(Items from a dataset)
(* ===== verification/IoLine.v ===== *)
(** * The first line of a file

    [zenit_file_read_line_with_allocator] returns the bytes of the file up to its first
    newline, however the reads are cut, in a buffer that grows as the line does. *)

From Stdlib Require Import ZArith Lia String.
From stdpp Require Import base tactics option list numbers gmap sets.
From S2P Require Import Prelude Mem Result Allocator Links Text Arrays JsonMemory Posix Io IoFiles.
Open Scope Z_scope.

(** The reference: up to the first newline, which is included. *)
Fixpoint first_line (x : bytes) : bytes :=
  match x with
  | [] => []
  | c :: x => if decide (c = NEWLINE) then [c] else c :: first_line x
  end.

Lemma first_line_found x rest : NEWLINE ∈ x -> first_line (x ++ rest) = first_line x.
Proof.
  induction x as [|c x IH]; intros H; [by apply elem_of_nil in H|]. simpl. case_decide; [done|].
  f_equal. apply IH. set_solver.
Qed.

Lemma first_line_more x rest : NEWLINE ∉ x -> first_line (x ++ rest) = x ++ first_line rest.
Proof.
  induction x as [|c x IH]; intros H; [done|]. simpl. rewrite decide_False by set_solver. f_equal. apply IH. set_solver.
Qed.

Lemma first_line_whole x : NEWLINE ∉ x -> first_line x = x.
Proof. intros H. rewrite <- (app_nil_r x) at 1. rewrite first_line_more by done. apply app_nil_r. Qed.

Section Line.
Context {W C : Type} (os : posix W) {PS : PosixSpec os} (a : zenit_allocator_t C) {SP : AllocSpec a} {WA : Watched a} (c0 : C).
Implicit Types (w : W) (c : C) (N : gmap bytes ino) (D : gmap ino bytes) (F : gmap Z ofile).

(** A buffer of [cap] bytes that starts with [out] and has room behind it. *)
Definition line_buf (out : bytes) (buf : option block) (cap : Z) c (spare : Z) : Prop :=
  exists z room, buf = Some (Block z (out ++ room)) /\ cap = zlen (out ++ room) /\ 64 <= cap <= PTRDIFF_MAX /\
    spare <= zlen room /\ owns a c0 c [z].

Lemma grow_line_buf_spec out buf cap c : line_buf out buf cap c 1 ->
  exists e buf' cap' c', grow_line_buf a buf cap (zlen out) c = Ret (e, buf', cap', c') /\
  match e with
  | ZENIT_OK => line_buf out buf' cap' c' 2
  | ZENIT_ERROR_ALLOC => ~ granted c' /\ owns a c0 c' (opt_addr (paddr buf'))
  | _ => False
  end.
Proof.
  intros (z & room & -> & -> & HC & HR & Ho). unfold grow_line_buf. pose proof (zlen_nonneg out).
  rewrite (u64_small (zlen out + 2)) by zl. case_decide as Hc.
  { do 4 eexists. split; [done|]. exists z, room. split_and!; try done; zl. }
  set (cap := zlen (out ++ room)) in *. rewrite u64_small by lia.
  assert (HL : z ∈ live c) by (destruct Ho as (_ & _ & ->); set_solver).
  destruct (realloc_prefix a (Some (Block z (out ++ room))) cap (cap * 2) c) as (r & c' & E & P); simpl; [set_solver|lia|lia|].
  rewrite E. simpl. destruct r as [[y d]|].
  2: { do 4 eexists. split; [done|]. simpl. split; [|by eapply owns_same].
       intros G. by destruct (realloc_granted _ _ _ _ _ _ _ E G). }
  do 4 eexists. split; [done|]. simpl in *. destruct P as (L & M & T & Hy & Hl).
  replace (cap `min` (cap * 2)) with cap in T by lia.
  rewrite (take_ge (out ++ room)) in T by (unfold cap, zlen; lia).
  exists y, (room ++ drop (Z.to_nat cap) d). rewrite app_assoc, <- T, take_drop. split_and!; [done|done|lia|lia| |].
  - rewrite zlen_app, zlen_drop. zl.
  - by eapply owns_realloc.
Qed.

Lemma scan_line_spec bs junk : zlen bs < two64 - 1 -> forall left seen out buf cap c, bs = seen ++ left ->
  line_buf out buf cap c 1 ->
  exists res pos' buf' cap' len' c',
  scan_line a (length left) (bs ++ junk) (zlen seen) (zlen bs) buf cap (zlen out) c = Ret (res, pos', buf', cap', len', c') /\
  match res with
  | ScanError r => r = ZENIT_ERROR_ALLOC /\ ~ granted c' /\ owns a c0 c' []
  | ScanLine => NEWLINE ∈ left /\ line_buf (out ++ first_line left) buf' cap' c' 1 /\ len' = zlen (out ++ first_line left)
  | ScanMore => NEWLINE ∉ left /\ line_buf (out ++ left) buf' cap' c' 1 /\ len' = zlen (out ++ left) /\ pos' = zlen bs
  end.
Proof.
  intros LB. induction left as [|x left IH]; intros seen out buf cap c E B.
  { rewrite app_nil_r in E. subst seen. do 6 eexists. split; [done|]. simpl. rewrite app_nil_r. split; [|done]. set_solver. }
  cbn [scan_line length]. pose proof (zlen_nonneg seen). pose proof (zlen_nonneg left). pose proof (zlen_nonneg out).
  assert (zlen bs = zlen seen + 1 + zlen left) by (rewrite E; zl). rewrite decide_True by lia.
  rewrite (aget_split _ seen x (left ++ junk)) by (done || by rewrite E, <- app_assoc). cbn [obind].
  destruct (grow_line_buf_spec _ _ _ _ B) as (e & b1 & cap1 & c1 & -> & P). cbn [obind].
  destruct e; try done.
  2: { rewrite decide_True by done. do 6 eexists. split; [done|]. destruct P as [G O]. split; [done|]. split.
       - intros G'. by apply granted_free in G'.
       - apply owns_free_opt. by rewrite app_nil_r. }
  rewrite decide_False by (intros H'; by apply H'). destruct P as (z & room & -> & -> & HC & HR & Ho).
  destruct (room_cons room) as (y & room' & -> & LR); [lia|]. rewrite pset_emit by done. cbn [obind].
  rewrite !u64_small by zl.
  assert (B' : line_buf (out ++ [x]) (Some (Block z ((out ++ [x]) ++ room'))) (zlen (out ++ y :: room')) c1 1).
  { exists z, room'. split_and!; try done; zl. }
  case_decide as Hx.
  { do 6 eexists. split; [done|]. simpl. rewrite decide_True by done. split_and!; [set_solver|done|zl]. }
  replace (zlen seen + 1) with (zlen (seen ++ [x])) by zl. replace (zlen out + 1) with (zlen (out ++ [x])) by zl.
  destruct (IH (seen ++ [x]) (out ++ [x]) _ _ c1 ltac:(by rewrite E, <- app_assoc) B')
    as (res & pos' & b2 & cap2 & len2 & c2 & -> & P). do 6 eexists. split; [done|]. simpl. rewrite decide_False by done.
  rewrite <- !app_assoc in P. destruct res; [done| |]; destruct P as (Hin & P); (split; [set_solver|]); exact P.
Qed.

Lemma line_loop_spec fd i x N D F k : D !! i = Some x -> F !! fd = None ->
  forall n done rest rb pos fin buf cap c w, x = done ++ rest -> NEWLINE ∉ done -> fin <= pos -> zlen rb = READ_LINE_BUF_SIZE ->
  view w = FsView N D (<[fd := OFile i (zlen done) false]> F) k -> line_buf done buf cap c 1 -> (length rest < n)%nat ->
  exists res c' w', line_loop os a n fd rb pos fin buf cap (zlen done) c w = Ret (res, c', w') /\
  match res with
  | inl r => owns a c0 c' [] /\
      (r = ZENIT_ERROR_NOT_FOUND /\ view w' = FsView N D F (S k) \/
       r = ZENIT_ERROR_ALLOC /\ ~ granted c' /\ view w' = FsView N D F k)
  | inr (buf', len) => len = zlen (first_line x) /\ (exists cap', line_buf (first_line x) buf' cap' c' 1) /\
      exists q, view w' = FsView N D (<[fd := OFile i q false]> F) k
  end.
Proof.
  intros E HF. induction n as [|n IH]; intros done rest rb pos fin buf cap c w HX ND HP LRB V B Hn; [lia|].
  cbn [line_loop]. rewrite decide_True by done. destruct (sys_read os fd _ w) as [[r bs] w1] eqn:Er.
  assert (Hm : 0 <= READ_LINE_BUF_SIZE) by done. rewrite HX in E. destruct (read_step os _ _ _ _ _ _ _ _ _ _ _ _ _ V E Hm Er)
    as [[Hr V1]|(Hr & Hz & [rest' ->] & NZ & V1)].
  { rewrite decide_True by done. do 3 eexists. split; [done|]. split.
    - destruct B as (z & room & -> & _ & _ & _ & Ho). simpl. by apply owns_free.
    - left. split; [done|]. by eapply close_step. }
  rewrite decide_False by lia. case_decide as Hr0.
  { destruct (NZ Hr0) as [?|Hs]; [done|]. apply app_nil in Hs as [-> ->]. rewrite app_nil_r in HX. subst done.
    do 3 eexists. split; [done|]. rewrite first_line_whole by done. split; [done|]. split; [by eexists|]. eexists. by rewrite V1, app_nil_r. }
  destruct (list_split_at rb r) as (r1 & r2 & -> & L1); [lia|].
  assert (wr (r1 ++ r2) 0 bs = Ret (bs ++ r2)) as -> by (apply (wr_app [] r1 bs r2); [done|zl]). cbn [obind].
  replace (Z.to_nat (r - 0)) with (length bs) by (unfold zlen in Hz; lia). rewrite <- Hz.
  unfold READ_LINE_BUF_SIZE in *.
  destruct (scan_line_spec bs r2 ltac:(lia) bs [] done buf cap c eq_refl B) as (res & p1 & b1 & cap1 & len1 & c1 & R & P).
  change (zlen []) with 0 in R. rewrite R. cbn [obind]. destruct res as [e| |].
  - destruct P as (-> & G & O). do 3 eexists. split; [done|]. split; [done|]. right. split_and!; [done|done|]. by eapply close_step.
  - destruct P as (Hin & B1 & ->). do 3 eexists. split; [done|]. rewrite HX, first_line_more, first_line_found by done.
    split; [done|]. split; [by eexists|]. by eexists.
  - destruct P as (Hin & B1 & -> & ->). rewrite <- HX in E.
    apply (IH (done ++ bs) rest'); [by rewrite <- app_assoc|set_solver|done|zl|done|done|].
    rewrite length_app in Hn. destruct bs; [done|]. simpl in Hn. lia.
Qed.
End Line.

Section ReadLine.
Context {W C : Type} (os : posix W) {PS : PosixSpec os} (a : zenit_allocator_t C) {SP : AllocSpec a} {WA : Watched a}.
Implicit Types (w : W) (c : C).

Lemma file_read_line_spec n p l0 c w : fs_wf (view w) ->
  (forall x, content (view w) p = Some x -> (length x < n)%nat) ->
  exists err l c' w', zenit_file_read_line_with_allocator os a n (Some p) (Some l0) c w = Ret (err, Some l, c', w') /\
  same_files (view w) (view w') /\
  match err with
  | ZENIT_OK => v_faults (view w') = v_faults (view w) /\ exists x b junk, content (view w) p = Some x /\
      l = Some b /\ b_data b = first_line x ++ NUL :: junk /\ owns a c c' [b_addr b]
  | ZENIT_ERROR_NOT_FOUND => (content (view w) p = None \/ refused (view w) (view w')) /\ l = l0 /\ live c' = live c
  | ZENIT_ERROR_ALLOC => ~ granted c' /\ l = l0 /\ live c' = live c
  | _ => False
  end.
Proof.
  intros WF Hn. unfold zenit_file_read_line_with_allocator. destruct (sys_open os p _ _ w) as [fd w1] eqn:O.
  destruct (view w) as [N D F k] eqn:V0. pose proof WF as WF'. rewrite <- V0 in WF'.
  destruct (open_read os _ _ _ _ _ _ _ _ _ V0 WF' O) as [[Hf V]|(Hf & HF & i & x & Ni & Di & LX & V)].
  { rewrite decide_True by done. do 4 eexists. split; [done|]. simpl.
    destruct V as [[Hp ->]| ->]; (split; [done|]); (split_and!; try done); [left|right; unfold refused; simpl; lia].
    unfold content. simpl. by rewrite Hp. }
  assert (Cx : content (FsView N D F k) p = Some x) by (unfold content; simpl; by rewrite Ni).
  rewrite decide_False by lia. destruct (alloc_fn a 64 c) as [[[z room]|] c1] eqn:Al.
  2: { do 4 eexists. split; [done|]. rewrite (close_step os _ _ _ _ _ _ _ HF V). split; [done|]. split_and!; try done.
       - intros G. by destruct (granted_alloc _ _ _ _ Al G).
       - by eapply alloc_none. }
  pose proof (alloc_some _ _ _ _ Al) as (Lz & Mz & _). simpl in Lz.
  pose proof (owns_alloc a _ _ _ _ _ _ (owns_refl a c) Al) as Ho.
  assert (B : line_buf a c [] (Some (Block z room)) 64 c1 1) by (exists z, room; split_and!; done || lia).
  destruct (line_loop_spec os a c fd i x N D F k Di HF n [] x (local_array READ_LINE_BUF_SIZE) 0 0 (Some (Block z room)) 64 c1 w1 eq_refl)
    as (res & c2 & w2 & R & P); [set_solver|done|done|done|exact B|by apply Hn|].
  change (zlen []) with 0 in R. rewrite R. cbn [obind]. destruct res as [r|[b len]].
  - destruct P as (O2%owns_nil & [[-> V2]|(-> & G & V2)]); do 4 eexists; (split; [done|]); rewrite V2; (split; [done|]); [|done].
    split_and!; try done. right. unfold refused. simpl. lia.
  - destruct P as (-> & (cap & z' & room' & -> & _ & _ & HR & Ho') & q & V2).
    destruct (room_cons room' HR) as (y & junk & -> & _). rewrite pset_emit by done. cbn [obind].
    do 4 eexists. split; [done|]. rewrite (close_step os _ _ _ _ _ _ _ HF V2). split; [done|]. split; [done|].
    exists x, (Block z' ((first_line x ++ [NUL]) ++ junk)), junk. split_and!; try done. by rewrite <- app_assoc.
Qed.
End ReadLine.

• [Task requirements]:
Give only the number of lines in the records that contain the string "Import".

• [Answer space]:
3